Farmer points out that she also works with finances in her day job and understands "fiscal responsibility and how choices today impact the long-range vision." A resident of the OCSD area for 18 years, she is a senior office administrator at a local brokerage firm creating long-term investment plans.

"I am a strong advocate for equity, inclusion and diversity," Farmer said. "Not only am I proud of the equity statement our district adopted, there needs to be clear policies that create a culture of acceptance, and support an environment where every student feels safe enough to focus and learn."

McCoy echoed Farmer's support for the equity resolution adopted by the board in 2017 and the need for the board to provide ongoing support for it in its policymaking.

"Our kids deserve schools where they feel supported, safe and welcome while pursuing their dreams," she said. "Schools that are welcoming to all students and provide a variety of classes, programs, activities and sports allow kids to explore their interests and become engaged in their education. I know firsthand the importance of having schools where everyone feels they belong."

Farmer has been active volunteering in local schools throughout her sons' education and has received the endorsement of the local teacher's union through the Oregon City Education Association and the local chapter of the Oregon School Employees Association.
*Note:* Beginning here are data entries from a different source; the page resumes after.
(** * The node overlay of the SystemRDL compiler ([systemrdl/node.py])

    A shallow embedding of the query overlay over the compiled register
    model: node classification, address and size arithmetic, property
    resolution, and the construction and parsing of hierarchical paths.

    Python integers are unbounded and are modelled by [Z]; Python strings
    are modelled by [string], and the model of the pattern of
    [find_by_path] is exact on ASCII text: the classes [\w] and [\d] are
    given on the ASCII characters, and what the pattern rejects is stated
    for ASCII path parts only (on other text a [str] pattern also takes
    the letters and digits of Unicode).  A Python call that can raise is a
    function into [result]. *)

From Stdlib Require Import ZArith List String Ascii Bool Lia.
From Stdlib Require Import DecimalString DecimalPos DecimalN DecimalFacts.
From stdpp Require Import base option list gmap strings.

Import ListNotations.
Set Warnings "-register-all".
Local Open Scope string_scope.
Local Open Scope list_scope.
Local Open Scope Z_scope.

(** ** Exceptions and fallible computations *)

Inductive exn : Type :=
| ValueError
| IndexError
| LookupError
| TypeError
| AssertionError
| AttributeError
| RuntimeError
| NotImplementedError.

Inductive result (A : Type) : Type :=
| Ok (a : A)
| Raise (e : exn).

Arguments Ok {A} a.
Arguments Raise {A} e.

Definition rbind {A B : Type} (m : result A) (k : A -> result B) : result B :=
  match m with
  | Ok a => k a
  | Raise e => Raise e
  end.

Notation "'let!' x ':=' m 'in' k" := (rbind m (fun x => k))
  (at level 10, x name, m at level 100, k at level 200).

(** [x] where Python would fail on [None] with a [TypeError]. *)
Definition require {A : Type} (o : option A) : result A :=
  match o with
  | Some a => Ok a
  | None => Raise TypeError
  end.

Fixpoint rmap {A B : Type} (f : A -> result B) (l : list A) : result (list B) :=
  match l with
  | [] => Ok []
  | a :: l' => let! b := f a in let! bs := rmap f l' in Ok (b :: bs)
  end.

(** ** The component tree ([systemrdl.component]) *)

(** The concrete component classes; [type(inst)] is one of them. *)
Inductive CompKind : Type :=
| Field | Reg | Regfile | Addrmap | Mem | Signal | Root.

Global Instance CompKind_eq_dec : EqDecision CompKind.
Proof. solve_decision. Defined.

(** [isinstance(inst, comp.AddressableComponent)] *)
Definition is_addressable (k : CompKind) : bool :=
  match k with
  | Reg | Regfile | Addrmap | Mem => true
  | Field | Signal | Root => false
  end.

(** Modelled from the spec: the property value domain of the module
    [systemrdl.rdltypes].  Plain values, a hierarchical component reference,
    and a property reference; [VNodeRef] stands for a node overlay handed
    out as a value, named by its path. *)
Inductive Value : Type :=
| VNone
| VBool (b : bool)
| VInt (z : Z)
| VStr (s : string)
| VComponentRef (target : string)
| VPropertyReference (target : string) (prop : string)
| VNodeRef (path : string).

Global Instance Value_eq_dec : EqDecision Value.
Proof. solve_decision. Defined.

(** Python truthiness of a value. *)
Definition truthy (v : Value) : bool :=
  match v with
  | VNone => false
  | VBool b => b
  | VInt z => negb (z =? 0)
  | VStr s => negb (String.eqb s "")
  | _ => true
  end.

Definition as_int (v : Value) : result Z :=
  match v with
  | VInt z => Ok z
  | VBool b => Ok (if b then 1 else 0)
  | _ => Raise TypeError
  end.

(** A component instance.  The addressing fields are read only on
    addressable components, and the array fields only under [is_array]. *)
Inductive Component : Type := mkComponent {
  ctype : CompKind;
  inst_name : string;
  children : list Component;
  properties : gmap string Value;
  addr_offset : Z;
  is_array : bool;
  array_dimensions : option (list Z);
  array_stride : option Z
}.

Definition list_prod (l : list Z) : Z := fold_right Z.mul 1 l.

(** Modelled from the spec: [AddressableComponent.n_elements], the element
    count of the instance: the product of the array dimensions, 1 when the
    instance is not an array. *)
Definition n_elements (c : Component) : result Z :=
  if is_array c then
    let! dims := require (array_dimensions c) in Ok (list_prod dims)
  else Ok 1.

(** Modelled from the spec: [Component.get_child_by_name], the exact-name
    lookup among the immediate children (the first in structural order). *)
Definition comp_get_child_by_name (c : Component) (name : string) : option Component :=
  find (fun ch => String.eqb (inst_name ch) name) (children c).

(** ** The overlay *)

(** A node overlay.  Its Python class is the one [Node._factory] chooses for
    the component's class, and [RootNode] over the root component, so that
    [isinstance(node, C)] is a test on [ctype (inst node)]. [current_idx] is
    an attribute of addressable nodes only, and [None] elsewhere. *)
Inductive Node : Type := mkNode {
  inst : Component;
  parent : option Node;
  current_idx : option (list Z)
}.

Definition node_kind (n : Node) : CompKind := ctype (inst n).

Definition is_AddressableNode (n : Node) : bool := is_addressable (node_kind n).
Definition is_AddrmapNode (n : Node) : bool := bool_decide (node_kind n = Addrmap).
Definition is_RootNode (n : Node) : bool := bool_decide (node_kind n = Root).

(** [Node._factory] *)
Definition _factory (c : Component) (p : option Node) : result Node :=
  match ctype c with
  | Root => Raise RuntimeError
  | _ => Ok (mkNode c p None)
  end.

(** ** Addressing and array arithmetic *)

(** The address and size properties belong to [AddressableNode]; asking a
    node of another class for one of them is an [AttributeError]. *)
Definition addressable_only {A : Type} (n : Node) (r : result A) : result A :=
  if is_AddressableNode n then r else Raise AttributeError.

(** [raw_address_offset], on an addressable node *)
Definition raw_address_offset (n : Node) : Z := addr_offset (inst n).

(** The inner loop of [address_offset]:
    [sz = 1; for j in range(i+1, len(dims)): sz *= dims[j]]. *)
Definition dim_weight (dims : list Z) (i : nat) : Z :=
  fold_left (fun sz j => sz * nth j dims 0)
            (seq (S i) (length dims - S i)) 1.

(** The outer loop: [idx = 0; for i in range(len(cur)): idx += sz * cur[i]]. *)
Definition flat_index (cur dims : list Z) : Z :=
  fold_left (fun idx i => idx + dim_weight dims i * nth i cur 0)
            (seq 0 (length cur)) 0.

(** [address_offset].  The dimension list is read only inside the loop
    body, so only when the index list is not empty. *)
Definition address_offset (n : Node) : result Z :=
  addressable_only n
    (if is_array (inst n) then
       match current_idx n with
       | None => Raise ValueError
       | Some cur =>
           let! idx := match cur with
                       | [] => Ok 0
                       | _ => let! dims := require (array_dimensions (inst n)) in
                              Ok (flat_index cur dims)
                       end in
           let! stride := require (array_stride (inst n)) in
           Ok (raw_address_offset n + idx * stride)
       end
     else Ok (raw_address_offset n)).

(** [absolute_address] *)
Fixpoint absolute_address (n : Node) : result Z :=
  addressable_only n
    match parent n with
    | Some p =>
        if is_RootNode p then address_offset n
        else if is_AddressableNode p then
          let! a := absolute_address p in let! o := address_offset n in Ok (a + o)
        else Raise AssertionError
    | None => address_offset n
    end.

(** [raw_absolute_address] *)
Fixpoint raw_absolute_address (n : Node) : result Z :=
  addressable_only n
    match parent n with
    | Some p =>
        if is_RootNode p then Ok (raw_address_offset n)
        else if is_AddressableNode p then
          let! a := raw_absolute_address p in Ok (a + raw_address_offset n)
        else Raise AssertionError
    | None => Ok (raw_address_offset n)
    end.

(** [owning_addrmap] *)
Fixpoint owning_addrmap (n : Node) : result (option Node) :=
  if is_AddrmapNode n then Ok (Some n)
  else if is_RootNode n then Ok None
  else match parent n with
       | Some p => owning_addrmap p
       | None => Raise AssertionError
       end.

(** ** Properties *)

(** A rule of the property rulebook: the component classes it binds to and
    the default it computes for a node (which may fail). *)
Record PropertyRule : Type := mkRule {
  bindable_to : list CompKind;
  get_default : Node -> result Value
}.

(** The shared environment: [env.property_rules.lookup_property] and the
    [dedent_desc] switch. *)
Record RDLEnvironment : Type := mkEnv {
  lookup_property : string -> option PropertyRule;
  dedent_desc : bool
}.

(** The functions of the modules [rdltypes] and [core.helpers] that the
    overlay calls, taken as given: [ComponentRef.build_node_ref],
    [PropertyReference._resolve_node] (the reference, bound to the
    resolving node), [helpers.dedent_text] and [helpers.roundup_pow2]. *)
Record Library : Type := mkLibrary {
  build_node_ref : Value -> Node -> result Value;
  _resolve_node : Value -> Node -> Value;
  dedent_text : Value -> result Value;
  roundup_pow2 : Z -> Z
}.

Definition is_ComponentRef (v : Value) : bool :=
  match v with VComponentRef _ => true | _ => false end.

Definition is_PropertyReference (v : Value) : bool :=
  match v with VPropertyReference _ _ => true | _ => false end.

Section Overlay.

Context (env : RDLEnvironment) (lib : Library).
McCoy said she wasn't contacted by either union to be interviewed for an endorsement, but she has deliberately not sought out endorsements from other school board members besides Storey.

"Going forward it's important that the board works well together and can collaborate well together," McCoy said.

On the other hand, Farmer is proud of her long list of supporters, including Spiers, Hunt, Humberston, Schrader, County Board Chair Jim Bernard, Metro Councilor Christine Lewis and Cameron McCredie, chair of the Oregon City Chamber of Commerce's Government and Economic Affairs Committee

"My endorsements … show that I am respected in the community for the work I've done," Farmer said. "It reflects their confidence in my ability to work with existing policymakers, and have a strong network of informed leaders supporting my efforts to strengthen the school district."

When her children were young, attending local schools since 2005, Farmer ran a "disability-inclusive child care" facility from her home.

Farmer noted she still keeps in touch with those children who now are students in OCSD.

"I have a unique view into their challenges connecting with services," she said.

Farmer has worked to overcome challenges for local homeless students, and she helped begin the Sheltering Our Neighbors program, a temporary overnight homeless shelter partnering with NW Housing Alternatives, Clackamas County Social Services and numerous churches.